The Common-Core Standards were developed a few years ago from an initiative to create national standards governing K-12 curricula. The standards would dictate, for example, at what grade algebra should first be taught. The Obama administration quickly jumped in to promote the initiative among the states, using the bait of one-time stimulus money along with dispensations from the penalties called for by the No Child Left Behind Act. The catch: the state had to adopt the Common-Core standards. So far 45 states have indicated they are on board.
This all may sound harmless enough. But at the present moment, with distrust of the Federal government at a high mark, we should all be very, very cautious about anything resembling central control from Washington, D.C. Long experience shows how innocuous programs can get hijacked and transformed far beyond original intentions, usually in very bad ways. Because this deals with our children, our vigilance should be at its highest. The more centralized the control, the greater should be our vigilance.
“He alone, who owns the youth, gains the Future! ” –A. Hitler, 1935
In Missouri the program was adopted without assent or input by the legislature. It is now being promoted statewide by The Missouri Department of Elementary and Secondary Education (DESE.) DESE does not take kindly to criticism. The May 3 St Louis Post-Dispatch recounts how a representative of DESE, Maureen Clancy-May, refused to respond to negative comments at one meeting. “All I can ask is that you please write down your questions,” she said. A critic of Common Core, Dr James Shuls, a specialist in education, was at the meeting described by the Post-Dispatch. He writes that the statewide meetings organized by DESE were run the same way:
The moderators read from scripts and refused to allow open dialogue. At the meeting in Springfield, the moderator can be heard telling the audience that they are ‘welcome to go ahead and leave’ if they didn’t like how the meeting is being conducted.
Dr. Shuls has offered to debate DESE and the Missouri Commissioner of Education, Chris Nicastro. He now finds himself blocked from accessing the DESE Twitter page. Let’s note that transparency and open debate have not been a hallmark of the Nixon administration. The legislature should look into this kind of behind-the-scenes and heavy-handed promotion of the Common Core. The issue is much too important to be left to DESE and the Governor. While they are at it, they should inquire what the Nixon administration intends to do with the data collected about each student.

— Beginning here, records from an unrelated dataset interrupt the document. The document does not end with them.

(** Canonicity: a frame [parse] returns is within the limits, its consumed
    length is between 16 and the buffer's, and serializing it gives back
    exactly the bytes consumed. *)
Theorem parse_canonical buffer f n :
  parse buffer = Ret (Some (f, n)) →
  frame_wf f = true ∧ (16 ≤ n ≤ length buffer)%nat ∧ serialize f = take n buffer.
Proof.
  rewrite parse_is_ref. unfold parse_ref. destruct (frame_complete buffer) eqn:H; [|done].
  intros [= <- <-]. destruct (frame_complete_bounds _ H) as (? & ? & ? & ? & ? & Hs).
  split; [by apply frame_wf_spec, frame_ref_wf|]. split; [|by apply serialize_frame_ref].
  rewrite Hs in *. destruct (is_signed_command _); lia.
Qed.

Lemma parse_canonical_witness :
  serialize (frame_ack 7) = take 16 (serialize (frame_ack 7) ++ [char_of 1]).
Proof.
  apply (parse_canonical (serialize (frame_ack 7) ++ [char_of 1]) (frame_ack 7) 16).
  vm_compute. reflexivity.
Defined.

(** C17: Safety and meaning of [parse] on every input: it returns (no exception, no
    read outside the buffer) the frame the header describes when the header is
    acceptable and the frame complete, and nothing otherwise. *)
Theorem parse_total buffer : parse buffer = Ret (parse_ref buffer).
Proof. apply parse_is_ref. Qed.

(** Stability: a frame that was complete still parses the same, with the same
    consumed length, after more bytes arrive. *)
Theorem parse_extend buffer r f n :
  parse buffer = Ret (Some (f, n)) → parse (buffer ++ r) = Ret (Some (f, n)).
Proof. rewrite !parse_is_ref. intros [= H]. by rewrite (parse_ref_app _ r _ _ H). Qed.

Lemma parse_extend_witness :
  parse (serialize frame_pong ++ lit "abc") = Ret (Some (frame_pong, 16%nat)).
Proof. apply (parse_extend (serialize frame_pong) (lit "abc")). vm_compute. reflexivity. Defined.

(** The size of a serialized frame, and that it fits the length fields. *)
Theorem serialize_size f :
  frame_wf f = true →
  zlen (serialize f) =
    calculateFrameSize (topic f) (payload f) + (if is_signed f then 68 else 0) ∧
  16 ≤ zlen (serialize f) ≤ 16 + MAX_TOPIC_LEN + MAX_PAYLOAD_LEN + 68.
Proof.
  rewrite frame_wf_spec. intros Hf. rewrite length_serialize by done.
  pose proof (wf_topic f Hf). pose proof (wf_payload f Hf).
  unfold trailer_size, calculateFrameSize, MIN_FRAME_SIZE, SIGNATURE_SIZE, KEY_ID_SIZE.
  rewrite <-(wf_signed f Hf). destruct (is_signed f); lia.
Qed.

Lemma serialize_size_witness : zlen (serialize (frame_publish (lit "t") (lit "22") 1)) = 19.
Proof. apply (serialize_size (frame_publish (lit "t") (lit "22") 1)). vm_compute. reflexivity. Defined.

The Common-Core Standards are not fully developed and subject to change. So there is little point in criticizing the details, such as their starting instruction of algebra one year later than usual or the emphasis on “critical thinking,” not on the ability to handle spelling and arithmetic problems quickly and from memory. We fear that a Federally approved reading list is not far behind, to include such books promoting “inclusiveness” as the infamous Heather has Two Mommies.
It is good policy to think of the states as laboratories of democracy, where different approaches can be tried out and compared. For the same reason, we need different approaches in all kinds of schools, public or government-controlled, charter, private, and home schools. Is there a place in Common Core for teaching the slower students at a different pace than the faster ones? Is there a way to keep the left-wing politics of the education establishment out? Is there a way for parents to control the religious and sexual instruction their children receive? The answers to these questions are obvious.